*YOUR ASSIGNMENT*: Out of the material that follows, write out exactly the lines from the line with "assert (bytes l)" to the line with "bswap2_rev; [apply bytes_be_enc|apply length_be_enc].", both ends included, and no others.

━━━ DATA EXTRACTS

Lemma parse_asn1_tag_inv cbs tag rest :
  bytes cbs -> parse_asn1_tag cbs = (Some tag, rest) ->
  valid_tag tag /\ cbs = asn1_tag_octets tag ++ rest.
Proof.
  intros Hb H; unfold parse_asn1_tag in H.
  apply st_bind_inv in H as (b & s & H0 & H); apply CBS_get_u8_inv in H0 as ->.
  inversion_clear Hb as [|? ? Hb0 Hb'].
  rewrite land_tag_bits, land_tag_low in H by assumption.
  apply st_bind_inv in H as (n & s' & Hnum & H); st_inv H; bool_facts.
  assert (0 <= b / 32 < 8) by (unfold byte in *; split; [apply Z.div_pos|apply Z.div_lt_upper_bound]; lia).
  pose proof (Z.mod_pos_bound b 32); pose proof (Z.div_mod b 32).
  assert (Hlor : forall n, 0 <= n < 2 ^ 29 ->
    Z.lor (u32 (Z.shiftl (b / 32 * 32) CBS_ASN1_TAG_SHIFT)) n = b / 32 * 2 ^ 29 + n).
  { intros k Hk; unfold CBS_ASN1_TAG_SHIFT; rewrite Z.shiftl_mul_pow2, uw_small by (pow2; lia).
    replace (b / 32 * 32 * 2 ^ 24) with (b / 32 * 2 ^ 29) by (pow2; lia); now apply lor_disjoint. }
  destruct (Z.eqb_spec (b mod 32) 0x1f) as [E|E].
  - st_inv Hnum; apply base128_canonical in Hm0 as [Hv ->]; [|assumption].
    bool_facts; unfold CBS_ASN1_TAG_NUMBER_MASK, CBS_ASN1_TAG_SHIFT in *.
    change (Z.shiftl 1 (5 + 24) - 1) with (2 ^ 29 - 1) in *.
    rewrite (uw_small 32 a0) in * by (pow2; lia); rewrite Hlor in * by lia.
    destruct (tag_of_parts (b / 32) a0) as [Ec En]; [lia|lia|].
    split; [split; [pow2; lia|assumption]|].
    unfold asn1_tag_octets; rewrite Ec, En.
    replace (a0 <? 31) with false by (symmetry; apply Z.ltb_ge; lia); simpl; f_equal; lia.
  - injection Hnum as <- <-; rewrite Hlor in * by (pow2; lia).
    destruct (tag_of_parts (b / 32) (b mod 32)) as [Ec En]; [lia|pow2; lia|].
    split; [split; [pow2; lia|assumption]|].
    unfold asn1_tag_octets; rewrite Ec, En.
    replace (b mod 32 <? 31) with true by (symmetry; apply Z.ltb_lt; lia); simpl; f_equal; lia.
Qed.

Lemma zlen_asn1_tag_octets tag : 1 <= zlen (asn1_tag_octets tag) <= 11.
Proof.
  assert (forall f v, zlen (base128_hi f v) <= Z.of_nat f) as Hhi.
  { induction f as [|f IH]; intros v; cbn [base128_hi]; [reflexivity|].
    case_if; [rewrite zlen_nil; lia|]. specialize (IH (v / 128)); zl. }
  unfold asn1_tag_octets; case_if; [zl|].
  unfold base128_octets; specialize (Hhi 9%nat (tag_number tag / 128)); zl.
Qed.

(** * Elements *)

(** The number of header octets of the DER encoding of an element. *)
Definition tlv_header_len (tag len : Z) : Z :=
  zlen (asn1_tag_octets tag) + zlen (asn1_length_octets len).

━━━━━━
━━━ DATA EXTRACTS

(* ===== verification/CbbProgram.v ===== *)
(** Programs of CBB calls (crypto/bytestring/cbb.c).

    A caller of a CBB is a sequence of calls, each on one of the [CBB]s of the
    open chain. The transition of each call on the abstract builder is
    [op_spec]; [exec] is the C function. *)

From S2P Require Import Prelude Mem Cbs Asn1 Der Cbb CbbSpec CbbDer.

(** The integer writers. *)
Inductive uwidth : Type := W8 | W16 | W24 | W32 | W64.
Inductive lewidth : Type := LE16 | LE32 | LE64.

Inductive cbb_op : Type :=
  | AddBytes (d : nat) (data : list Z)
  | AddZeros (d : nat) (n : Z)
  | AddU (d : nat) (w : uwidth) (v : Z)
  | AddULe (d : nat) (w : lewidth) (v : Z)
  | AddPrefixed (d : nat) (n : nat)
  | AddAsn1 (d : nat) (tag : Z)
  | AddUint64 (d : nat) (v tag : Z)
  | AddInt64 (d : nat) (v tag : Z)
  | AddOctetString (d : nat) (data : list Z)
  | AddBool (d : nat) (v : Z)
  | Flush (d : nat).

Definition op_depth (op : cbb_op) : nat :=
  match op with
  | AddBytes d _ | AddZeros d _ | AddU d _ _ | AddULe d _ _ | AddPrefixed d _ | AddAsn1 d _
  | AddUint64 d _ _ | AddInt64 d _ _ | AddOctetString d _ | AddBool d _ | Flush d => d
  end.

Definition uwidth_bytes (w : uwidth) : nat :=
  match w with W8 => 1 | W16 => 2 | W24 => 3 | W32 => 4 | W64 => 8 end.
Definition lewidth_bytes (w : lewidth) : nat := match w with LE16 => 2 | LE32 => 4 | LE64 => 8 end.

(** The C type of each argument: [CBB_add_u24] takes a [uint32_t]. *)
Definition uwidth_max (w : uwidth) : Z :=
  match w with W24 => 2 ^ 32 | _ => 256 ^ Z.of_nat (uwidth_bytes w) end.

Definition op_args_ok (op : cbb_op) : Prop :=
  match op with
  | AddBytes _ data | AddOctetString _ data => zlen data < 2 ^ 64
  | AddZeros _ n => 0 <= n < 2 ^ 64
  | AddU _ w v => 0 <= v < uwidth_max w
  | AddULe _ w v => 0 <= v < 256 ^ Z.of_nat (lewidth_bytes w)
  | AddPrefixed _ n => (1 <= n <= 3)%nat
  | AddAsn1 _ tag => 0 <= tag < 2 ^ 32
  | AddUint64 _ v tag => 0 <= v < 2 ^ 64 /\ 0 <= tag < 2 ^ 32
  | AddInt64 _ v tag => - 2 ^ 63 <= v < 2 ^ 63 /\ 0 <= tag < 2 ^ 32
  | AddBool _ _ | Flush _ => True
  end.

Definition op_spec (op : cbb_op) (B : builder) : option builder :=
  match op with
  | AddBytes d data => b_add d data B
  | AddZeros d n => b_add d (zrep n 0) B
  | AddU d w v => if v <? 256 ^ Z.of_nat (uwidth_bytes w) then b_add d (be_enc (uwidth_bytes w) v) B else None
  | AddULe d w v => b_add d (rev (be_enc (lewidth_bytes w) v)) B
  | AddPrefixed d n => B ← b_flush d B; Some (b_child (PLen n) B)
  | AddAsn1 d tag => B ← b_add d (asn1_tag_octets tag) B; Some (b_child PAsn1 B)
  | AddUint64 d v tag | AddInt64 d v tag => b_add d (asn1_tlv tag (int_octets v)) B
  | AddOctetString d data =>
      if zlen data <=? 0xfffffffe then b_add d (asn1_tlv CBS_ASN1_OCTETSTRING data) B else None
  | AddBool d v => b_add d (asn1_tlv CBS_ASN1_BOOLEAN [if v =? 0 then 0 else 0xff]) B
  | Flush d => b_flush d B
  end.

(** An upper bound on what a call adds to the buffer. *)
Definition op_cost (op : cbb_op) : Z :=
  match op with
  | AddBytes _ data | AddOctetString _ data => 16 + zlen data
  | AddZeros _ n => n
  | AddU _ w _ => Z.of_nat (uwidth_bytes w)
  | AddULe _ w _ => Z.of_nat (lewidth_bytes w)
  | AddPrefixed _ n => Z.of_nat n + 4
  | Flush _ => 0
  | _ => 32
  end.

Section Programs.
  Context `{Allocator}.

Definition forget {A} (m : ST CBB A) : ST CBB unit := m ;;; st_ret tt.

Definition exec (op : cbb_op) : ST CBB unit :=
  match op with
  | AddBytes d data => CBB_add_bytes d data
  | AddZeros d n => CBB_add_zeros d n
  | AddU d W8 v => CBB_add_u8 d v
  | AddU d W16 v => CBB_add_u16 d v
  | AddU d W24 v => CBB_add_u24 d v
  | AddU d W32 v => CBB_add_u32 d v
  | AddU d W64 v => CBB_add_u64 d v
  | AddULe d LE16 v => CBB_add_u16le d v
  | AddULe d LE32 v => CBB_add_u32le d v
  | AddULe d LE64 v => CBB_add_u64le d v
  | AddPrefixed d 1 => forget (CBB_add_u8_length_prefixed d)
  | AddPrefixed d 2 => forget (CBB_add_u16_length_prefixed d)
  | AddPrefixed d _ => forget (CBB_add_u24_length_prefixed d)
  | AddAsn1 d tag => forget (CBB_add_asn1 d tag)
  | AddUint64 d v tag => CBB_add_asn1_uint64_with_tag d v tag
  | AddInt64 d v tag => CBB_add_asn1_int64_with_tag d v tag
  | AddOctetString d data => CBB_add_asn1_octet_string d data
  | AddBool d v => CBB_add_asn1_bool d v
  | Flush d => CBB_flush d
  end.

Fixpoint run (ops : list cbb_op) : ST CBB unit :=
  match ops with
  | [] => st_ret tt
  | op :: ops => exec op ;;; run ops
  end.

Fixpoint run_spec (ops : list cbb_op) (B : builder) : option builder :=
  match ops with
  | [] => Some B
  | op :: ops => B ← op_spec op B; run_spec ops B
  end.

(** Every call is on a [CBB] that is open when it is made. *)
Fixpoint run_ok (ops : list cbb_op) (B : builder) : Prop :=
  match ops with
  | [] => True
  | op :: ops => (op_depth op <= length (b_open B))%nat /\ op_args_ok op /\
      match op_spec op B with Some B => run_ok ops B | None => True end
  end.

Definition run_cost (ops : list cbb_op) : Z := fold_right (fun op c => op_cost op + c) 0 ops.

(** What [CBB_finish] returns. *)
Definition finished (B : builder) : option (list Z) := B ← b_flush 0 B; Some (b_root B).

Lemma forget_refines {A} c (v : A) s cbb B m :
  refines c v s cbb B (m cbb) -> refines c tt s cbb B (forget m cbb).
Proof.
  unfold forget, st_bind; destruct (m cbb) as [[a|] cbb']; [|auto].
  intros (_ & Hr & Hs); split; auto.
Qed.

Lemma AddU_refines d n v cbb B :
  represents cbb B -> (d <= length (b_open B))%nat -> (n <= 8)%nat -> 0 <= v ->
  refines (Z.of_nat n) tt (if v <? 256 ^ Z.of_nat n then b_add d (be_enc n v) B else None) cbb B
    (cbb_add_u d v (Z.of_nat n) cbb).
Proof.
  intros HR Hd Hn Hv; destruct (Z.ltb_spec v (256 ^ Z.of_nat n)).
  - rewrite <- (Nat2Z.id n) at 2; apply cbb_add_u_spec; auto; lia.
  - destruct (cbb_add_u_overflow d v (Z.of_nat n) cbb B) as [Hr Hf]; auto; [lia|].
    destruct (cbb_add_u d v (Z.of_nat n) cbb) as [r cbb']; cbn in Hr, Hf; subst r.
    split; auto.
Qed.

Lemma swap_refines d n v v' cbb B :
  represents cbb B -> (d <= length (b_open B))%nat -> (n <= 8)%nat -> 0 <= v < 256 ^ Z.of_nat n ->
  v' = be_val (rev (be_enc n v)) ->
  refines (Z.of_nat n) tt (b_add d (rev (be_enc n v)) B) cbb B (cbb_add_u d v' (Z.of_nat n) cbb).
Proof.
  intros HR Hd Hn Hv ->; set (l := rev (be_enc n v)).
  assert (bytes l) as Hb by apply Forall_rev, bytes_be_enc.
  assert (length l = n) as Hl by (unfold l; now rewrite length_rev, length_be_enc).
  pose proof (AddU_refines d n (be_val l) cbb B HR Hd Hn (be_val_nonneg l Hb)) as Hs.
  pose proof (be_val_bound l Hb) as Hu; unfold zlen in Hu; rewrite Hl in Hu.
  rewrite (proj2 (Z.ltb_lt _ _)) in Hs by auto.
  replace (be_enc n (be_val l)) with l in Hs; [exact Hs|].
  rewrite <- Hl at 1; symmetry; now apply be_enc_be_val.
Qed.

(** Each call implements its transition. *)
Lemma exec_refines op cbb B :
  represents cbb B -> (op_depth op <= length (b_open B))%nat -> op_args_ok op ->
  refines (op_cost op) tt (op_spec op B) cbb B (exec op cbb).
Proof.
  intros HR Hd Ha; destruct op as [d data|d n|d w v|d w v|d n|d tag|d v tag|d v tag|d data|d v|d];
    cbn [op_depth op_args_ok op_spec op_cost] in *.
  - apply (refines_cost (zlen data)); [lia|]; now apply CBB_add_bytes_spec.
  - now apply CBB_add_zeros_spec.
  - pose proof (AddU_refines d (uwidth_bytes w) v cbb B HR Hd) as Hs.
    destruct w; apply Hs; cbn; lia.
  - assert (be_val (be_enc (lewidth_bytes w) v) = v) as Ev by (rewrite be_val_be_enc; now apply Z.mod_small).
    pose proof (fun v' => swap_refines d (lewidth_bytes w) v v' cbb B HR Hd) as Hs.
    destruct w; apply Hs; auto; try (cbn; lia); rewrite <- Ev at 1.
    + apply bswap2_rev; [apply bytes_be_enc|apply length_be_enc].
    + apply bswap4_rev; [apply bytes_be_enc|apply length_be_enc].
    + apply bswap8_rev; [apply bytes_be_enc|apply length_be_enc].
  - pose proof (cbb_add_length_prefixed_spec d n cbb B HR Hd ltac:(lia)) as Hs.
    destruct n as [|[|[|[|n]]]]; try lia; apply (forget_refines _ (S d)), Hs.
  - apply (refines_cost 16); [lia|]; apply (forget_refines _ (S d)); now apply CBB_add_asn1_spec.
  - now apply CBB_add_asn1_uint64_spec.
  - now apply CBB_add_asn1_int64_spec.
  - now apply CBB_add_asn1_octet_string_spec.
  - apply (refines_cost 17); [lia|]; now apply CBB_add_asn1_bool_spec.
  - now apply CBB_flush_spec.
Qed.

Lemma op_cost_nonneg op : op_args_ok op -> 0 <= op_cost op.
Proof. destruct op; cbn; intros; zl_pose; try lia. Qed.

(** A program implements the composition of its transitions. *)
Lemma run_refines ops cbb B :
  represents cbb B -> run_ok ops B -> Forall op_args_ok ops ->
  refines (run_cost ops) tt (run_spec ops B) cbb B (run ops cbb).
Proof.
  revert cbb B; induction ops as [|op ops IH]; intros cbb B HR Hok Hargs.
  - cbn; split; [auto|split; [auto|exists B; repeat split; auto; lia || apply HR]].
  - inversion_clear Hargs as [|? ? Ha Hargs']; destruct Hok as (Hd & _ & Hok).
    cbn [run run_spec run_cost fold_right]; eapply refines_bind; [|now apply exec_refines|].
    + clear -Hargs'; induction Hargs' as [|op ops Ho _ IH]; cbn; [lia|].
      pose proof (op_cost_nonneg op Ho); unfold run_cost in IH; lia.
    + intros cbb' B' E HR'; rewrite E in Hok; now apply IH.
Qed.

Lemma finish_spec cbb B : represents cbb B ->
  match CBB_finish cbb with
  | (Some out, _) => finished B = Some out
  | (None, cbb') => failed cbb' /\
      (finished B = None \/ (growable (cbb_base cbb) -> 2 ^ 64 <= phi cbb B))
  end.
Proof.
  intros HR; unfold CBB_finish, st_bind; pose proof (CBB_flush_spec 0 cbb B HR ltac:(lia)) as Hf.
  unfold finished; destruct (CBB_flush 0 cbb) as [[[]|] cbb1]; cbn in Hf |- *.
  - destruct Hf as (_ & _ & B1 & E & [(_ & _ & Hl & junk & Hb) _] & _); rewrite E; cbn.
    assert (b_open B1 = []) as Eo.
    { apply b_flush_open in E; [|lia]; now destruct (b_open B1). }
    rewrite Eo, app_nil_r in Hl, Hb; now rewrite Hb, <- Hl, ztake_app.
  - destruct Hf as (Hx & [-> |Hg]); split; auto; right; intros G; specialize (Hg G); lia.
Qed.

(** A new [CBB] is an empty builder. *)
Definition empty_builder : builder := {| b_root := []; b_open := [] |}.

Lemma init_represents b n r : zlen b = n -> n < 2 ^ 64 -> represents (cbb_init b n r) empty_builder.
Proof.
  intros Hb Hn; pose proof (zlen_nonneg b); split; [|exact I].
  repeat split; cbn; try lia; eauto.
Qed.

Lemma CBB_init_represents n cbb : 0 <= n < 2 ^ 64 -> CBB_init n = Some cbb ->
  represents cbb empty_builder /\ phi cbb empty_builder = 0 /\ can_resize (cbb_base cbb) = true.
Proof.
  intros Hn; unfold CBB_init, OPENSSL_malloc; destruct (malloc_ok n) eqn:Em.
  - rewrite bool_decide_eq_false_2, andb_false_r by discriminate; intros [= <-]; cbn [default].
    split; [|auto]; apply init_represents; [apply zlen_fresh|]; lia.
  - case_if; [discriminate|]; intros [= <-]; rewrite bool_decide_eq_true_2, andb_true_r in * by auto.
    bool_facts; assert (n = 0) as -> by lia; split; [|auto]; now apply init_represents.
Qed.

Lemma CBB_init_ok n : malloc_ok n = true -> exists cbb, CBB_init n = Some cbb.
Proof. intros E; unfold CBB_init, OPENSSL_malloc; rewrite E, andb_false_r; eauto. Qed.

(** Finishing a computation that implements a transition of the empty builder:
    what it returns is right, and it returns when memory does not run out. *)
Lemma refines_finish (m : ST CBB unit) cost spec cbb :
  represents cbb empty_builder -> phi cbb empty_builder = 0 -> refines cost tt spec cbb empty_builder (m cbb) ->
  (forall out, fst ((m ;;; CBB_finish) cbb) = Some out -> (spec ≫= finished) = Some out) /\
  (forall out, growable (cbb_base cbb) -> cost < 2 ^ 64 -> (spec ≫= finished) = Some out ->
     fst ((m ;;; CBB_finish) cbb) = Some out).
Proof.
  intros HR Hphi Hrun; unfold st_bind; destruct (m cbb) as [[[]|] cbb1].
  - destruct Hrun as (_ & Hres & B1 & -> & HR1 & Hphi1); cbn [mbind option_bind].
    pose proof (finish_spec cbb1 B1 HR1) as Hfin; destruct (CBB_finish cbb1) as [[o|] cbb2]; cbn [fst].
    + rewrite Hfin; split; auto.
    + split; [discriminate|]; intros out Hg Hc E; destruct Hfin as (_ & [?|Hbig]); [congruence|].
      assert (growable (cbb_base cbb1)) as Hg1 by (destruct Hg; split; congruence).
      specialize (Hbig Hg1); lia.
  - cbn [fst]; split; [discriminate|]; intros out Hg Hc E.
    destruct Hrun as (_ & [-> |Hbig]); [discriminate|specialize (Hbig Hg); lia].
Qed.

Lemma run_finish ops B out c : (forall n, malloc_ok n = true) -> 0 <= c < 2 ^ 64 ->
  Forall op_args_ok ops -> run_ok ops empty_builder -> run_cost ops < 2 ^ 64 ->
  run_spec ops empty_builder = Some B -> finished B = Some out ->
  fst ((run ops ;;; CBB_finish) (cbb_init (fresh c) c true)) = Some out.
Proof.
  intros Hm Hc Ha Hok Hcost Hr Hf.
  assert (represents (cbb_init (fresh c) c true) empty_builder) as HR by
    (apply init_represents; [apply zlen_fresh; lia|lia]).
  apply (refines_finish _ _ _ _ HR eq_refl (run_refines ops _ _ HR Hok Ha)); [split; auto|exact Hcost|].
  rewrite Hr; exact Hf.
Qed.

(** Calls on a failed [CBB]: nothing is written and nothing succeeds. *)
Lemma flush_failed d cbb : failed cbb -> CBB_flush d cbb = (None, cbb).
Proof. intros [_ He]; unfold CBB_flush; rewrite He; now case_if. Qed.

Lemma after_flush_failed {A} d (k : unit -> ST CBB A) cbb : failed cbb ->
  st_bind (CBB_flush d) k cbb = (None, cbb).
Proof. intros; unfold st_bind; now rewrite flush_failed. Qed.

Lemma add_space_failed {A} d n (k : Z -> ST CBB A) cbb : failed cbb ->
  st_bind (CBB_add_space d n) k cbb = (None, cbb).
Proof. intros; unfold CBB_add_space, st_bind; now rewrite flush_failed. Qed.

━━━━━━

*SOLVED PROBLEM*:
  assert (bytes l) as Hb by apply Forall_rev, bytes_be_enc.
  assert (length l = n) as Hl by (unfold l; now rewrite length_rev, length_be_enc).
  pose proof (AddU_refines d n (be_val l) cbb B HR Hd Hn (be_val_nonneg l Hb)) as Hs.
  pose proof (be_val_bound l Hb) as Hu; unfold zlen in Hu; rewrite Hl in Hu.
  rewrite (proj2 (Z.ltb_lt _ _)) in Hs by auto.
  replace (be_enc n (be_val l)) with l in Hs; [exact Hs|].
  rewrite <- Hl at 1; symmetry; now apply be_enc_be_val.
Qed.

(** Each call implements its transition. *)
Lemma exec_refines op cbb B :
  represents cbb B -> (op_depth op <= length (b_open B))%nat -> op_args_ok op ->
  refines (op_cost op) tt (op_spec op B) cbb B (exec op cbb).
Proof.
  intros HR Hd Ha; destruct op as [d data|d n|d w v|d w v|d n|d tag|d v tag|d v tag|d data|d v|d];
    cbn [op_depth op_args_ok op_spec op_cost] in *.
  - apply (refines_cost (zlen data)); [lia|]; now apply CBB_add_bytes_spec.
  - now apply CBB_add_zeros_spec.
  - pose proof (AddU_refines d (uwidth_bytes w) v cbb B HR Hd) as Hs.
    destruct w; apply Hs; cbn; lia.
  - assert (be_val (be_enc (lewidth_bytes w) v) = v) as Ev by (rewrite be_val_be_enc; now apply Z.mod_small).
    pose proof (fun v' => swap_refines d (lewidth_bytes w) v v' cbb B HR Hd) as Hs.
    destruct w; apply Hs; auto; try (cbn; lia); rewrite <- Ev at 1.
    + apply bswap2_rev; [apply bytes_be_enc|apply length_be_enc].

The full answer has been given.